Мария, как и прежде, деятельно включалась в жизнь своих близких и окружающих. Переживая за родителей, она поделилась своими чувствами и наблюдениями с братом: «Главная [радость] та, что наши родители стали очень дружны и близки, мама теперь совсем не может без папá жить, и этого тяжелого прежнего чувства страха при их разговорах уже почти никогда не бывает. Мама очень изменилась за это время, и с ней стало гораздо легче жить, и она стала прямо веселее и радостнее, чем была прежде»[165]. Тут же Мария с облегчением отметила, что ей самой сейчас с мамá стало «легче жить».

В сентябре Мария поступила в московский приют – больницу для бедных на десять коек, а в декабре отправилась помогать семье брата Ильи, о чем Татьяна сообщала брату Льву: «Маша поедет сегодня в Гриневку. Она очень худа и бледна, но духом – ничего. С радостью уезжает из Москвы, и я ей завидую. Она было стала тут ходить в родильный приют, но ей дома мама и я не сочувствовали, и там, кажется, ее немного боятся, как дочь Толстого, и она перестала ходить»[166].

О себе в том же письме Татьяна сообщала: «Мы все это время были очень заняты постановкой „Власти тьмы“. Я ходила два раза на репетиции от 11 утра до пяти дня, одевала актрис и отвечала на разные их вопросы. Было интересно видеть их закулисный мир, но и неприятно. 〈…〉 Играют „Власть тьмы“ везде хорошо, т. е. гораздо, гораздо лучше, чем я себе представляла, но смотрят хуже – хохочут в самых неожиданных местах и пропускают незамеченными лучшие места. Третьего дня шла в первый раз в Малом театре, где особенно постарались, и после представления к папá приехало 50 студентов, которые говорили папá речь и хлопали и кричали „ура“ и „браво“, стояли в передней на стульях и ларе. Мы всего этого не застали, так как сдуру остались смотреть водевиль. Вчера полиция приходила спрашивать объяснения прихода студентов»[167].

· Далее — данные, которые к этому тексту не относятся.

(* ===== verification/Prober.v ===== *)
(** * The health prober at work: [internal/controller/prober.go]

    The checks of the main pod and of the read-only gateway's upstream, and what
    they trigger.  A goroutine a check starts ([go p.triggerFailover(ctx)]) is
    returned as a value of [spawn] and runs as a step of its own. *)

From S2P Require Import Prelude.
From S2P Require Import GoStrings.
From S2P Require Import GoTime.
From S2P Require Import Pods.
From S2P Require Import Config.
From S2P Require Import World.
From S2P Require Import MemgraphNode.
From S2P Require Import GatewayServer.
From S2P Require Import Queues.
From S2P Require Import LeaderElection.
From S2P Require Import ProberState.
From S2P Require Import ControllerState.
From S2P Require Import Sim.
From S2P Require Import Controller.
From S2P Require Import Failover.

Inductive spawn :=
  | TriggerFailover
  | TriggerReadGatewayUpstreamSwitch (failedUpstream : string).

Section Prober.
Context {W : Type} `{World W}.
Context (config : Config) (configMapName : string).

#[local] Abbreviation GetTargetMainIndex := (GetTargetMainIndex config configMapName).
#[local] Abbreviation getTargetMainNode := (getTargetMainNode config configMapName).
#[local] Abbreviation updateReadGatewayUpstream := (updateReadGatewayUpstream config configMapName).

(** An operation on the prober's own fields, under [p.mu]. *)
Definition prober {A} (f : HealthProber → A * HealthProber) : M (Ctl W) A := λ s,
  match ctl_healthProber s with
  | None => (Panic nil_deref, s)
  | Some p => let '(a, p') := f p in (Ret a, set_healthProber (Some p') s)
  end.

Definition fail_main : M (Ctl W) (list spawn) :=
  triggered ← prober recordFailure;
  mret (if triggered : bool then [TriggerFailover] else []).

Definition fail_read_gateway (upstreamAddress : string) : M (Ctl W) (list spawn) :=
  triggered ← prober recordReadGatewayFailure;
  mret (if triggered : bool then [TriggerReadGatewayUpstreamSwitch upstreamAddress] else []).

(** The first node in the iteration whose address it is. *)
Fixpoint find_by_address (upstreamAddress : string) (keys : list string) : M (Ctl W) (result string) :=
  match keys with
  | [] => mret (Err (Errorf ("upstream node not found for address: " +:+ upstreamAddress)))
  | podName :: keys =>
      a ← on_node podName (field GetBoltAddress);
      match a with
      | Ok nodeAddress =>
          if bool_decide (nodeAddress = upstreamAddress) then mret (Ok podName)
          else find_by_address upstreamAddress keys
      | Err _ => find_by_address upstreamAddress keys
      end
  end.

Definition findUpstreamNode (upstreamAddress : string) : M (Ctl W) (result string) :=
  let n := String.length upstreamAddress in
  if bool_decide (n ≤ 5) || bool_decide (string_drop (n - 5) upstreamAddress ≠ ":7687")
  then mret (Err (Errorf ("invalid upstream address format: " +:+ upstreamAddress)))
  else
    nodes ← get_nodes;
    keys ← cnet (range_keys nodes);
    find_by_address upstreamAddress keys.

Definition performReadGatewayUpstreamHealthCheck : M (Ctl W) (list spawn) :=
  disabled ← gw_nil true;
  if disabled : bool then mret []
  else
    currentUpstream ← gw_GetUpstreamAddress true;
    if bool_decide (currentUpstream = "") then
      _ ← prober (λ p, ((), resetReadGatewayFailures p)); mret []
    else
      let? upstreamNode := findUpstreamNode currentUpstream orelse _err =>
        fail_read_gateway currentUpstream in
      check? on_node upstreamNode (Ping config) orelse _err =>
        fail_read_gateway currentUpstream in
      _ ← prober (λ p, ((), recordReadGatewaySuccess p));
      mret [].

(** The main pod's part of [performHealthCheck]: did the ping succeed? *)
Definition check_main : M (Ctl W) bool :=
  let? _index := GetTargetMainIndex orelse _err => mret false in
  let? targetMainNode := getTargetMainNode orelse _err => mret false in
  check? on_node targetMainNode (Ping config) orelse _err => mret false in
  mret true.

Definition performHealthCheck : M (Ctl W) (list spawn) :=
  ok ← check_main;
  if negb ok then fail_main
  else
    _ ← prober (λ p, ((), recordSuccess p));
    performReadGatewayUpstreamHealthCheck.

Definition triggerFailover : M (Ctl W) () :=
  fq ← gets ctl_failoverCheckQueue;
  match fq with
  | None => mret ()
  | Some _ =>
      let? targetMainIndex := GetTargetMainIndex orelse _err => mret () in
      let targetMainPodName := GetPodName config targetMainIndex in
      now ← cnet (call w_now);
      let event := mkFailoverCheckEvent "" "health-check-failure" targetMainPodName now in
      modify (λ s, set_failoverCheckQueue (q_send event <$> ctl_failoverCheckQueue s) s)
  end.

Definition triggerReadGatewayUpstreamSwitch (failedUpstream : string) : M (Ctl W) () :=
  _ ← updateReadGatewayUpstream;
  newUpstream ← gw_GetUpstreamAddress true;
  if bool_decide (newUpstream ≠ failedUpstream) then prober (λ p, ((), resetReadGatewayFailures p))
  else mret ().

Definition run_spawn (g : spawn) : M (Ctl W) () :=
  match g with
  | TriggerFailover => triggerFailover
  | TriggerReadGatewayUpstreamSwitch a => triggerReadGatewayUpstreamSwitch a
  end.

(** ** Steps that only look

    [looks]: read queries only; the target index, the gateways and the identity
    of the nodes stay.  Unlike [effects reads] it leaves the queues and the
    prober free. *)
Definition looks : relation (Ctl W) := λ s s',
  ∃ evs, trace_of s' = trace_of s ++ evs ∧ Forall reads evs ∧ ids s' = ids s ∧
    (∀ r, gateway_of r s' = gateway_of r s) ∧ index_kept s s' ∧ lifecycle s' = lifecycle s.

Global Instance looks_preorder : PreOrder looks.
Proof.
  split.
  - intros s. exists []. rewrite app_nil_r. split_and!; done.
  - intros s1 s2 s3 (e1 & T1 & F1 & N1 & G1 & I1 & L1) (e2 & T2 & F2 & N2 & G2 & I2 & L2).
    exists (e1 ++ e2). rewrite T2, T1, app_assoc. split; [done|].
    split; [by apply Forall_app|]. split; [congruence|]. split; [intros r; by rewrite G2|].
    split; [by etrans|congruence].
Qed.

Lemma effects_looks s s' : effects reads s s' → looks s s'.
Proof.
  intros He. pose proof (effects_lifecycle _ _ _ He) as HL.
  destruct He as (_ & evs & T & F & G & I & N). exists evs. split; [done|]. split; [done|].
  assert (∀ Q : io → Prop, (∀ a q, Q (IoQuery a q)) → Forall Q evs) as HQ.
  { intros Q HQ. eapply Forall_impl; [exact F|]. intros e (a & q & -> & _). apply HQ. }
  split; [apply N; by apply HQ|]. split; [intros r; apply G, HQ; by intros ? ? []|].
  split; [|done]. apply I, HQ. by intros ? ? [].
Qed.

Lemma keeps_looks {A} (m : M (Ctl W) A) : keeps (effects reads) m → keeps looks m.
Proof. intros Hm. eapply keeps_weaken; [exact Hm|]. intros ? ?. apply effects_looks. Qed.

(** The queues, the flag and the prober are not looked at. *)
Lemma looks_unseen s s' :
  trace_of s' = trace_of s → ids s' = ids s → (∀ r, gateway_of r s' = gateway_of r s) →
  ctl_targetMainIndex s' = ctl_targetMainIndex s → lifecycle s' = lifecycle s → looks s s'.
Proof. intros T N G I L. exists []. rewrite app_nil_r. split_and!; [done..|by left|done]. Qed.

Lemma keeps_prober {A} (f : HealthProber → A * HealthProber) : keeps looks (prober f).
Proof.
  intros s. unfold prober. destruct (ctl_healthProber s) as [p|]; [|reflexivity].
  destruct (f p) as [a p']. by apply looks_unseen.
Qed.

Lemma looks_set_queue q s : looks s (set_failoverCheckQueue q s).
Proof. by apply looks_unseen. Qed.

Lemma looks_set_needed b s : looks s (set_failoverCheckNeeded b s).
Proof. by apply looks_unseen. Qed.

Среднюю дочь Толстых все так же тяготила московская жизнь, уже 4 декабря Мария писала из Гриневки Льву, находившемуся на лечении в Швеции: «…жаль будет возвращаться в московскую суету, где, кроме суеты, ничего делать нельзя, почти невозможно. Я здесь прочла, наработала, написала, перевела, научилась в эти несколько дней больше, чем в несколько лет в Москве. И как хорошо это полное одиночество. В Москве все теперь только и говорят и думают что о „Власти тьмы“»[168]. В конце месяца писала брату уже из Ясной Поляны: «Вопрос нашего участия во „Власти тьмы“ еще не вполне разрешен. Давыдов приезжал нарочно сюда, чтобы умолять нас играть, мы согласились, но теперь опять мечтаем отказаться. Много причин против, и почти никаких за то, чтобы играть»[169].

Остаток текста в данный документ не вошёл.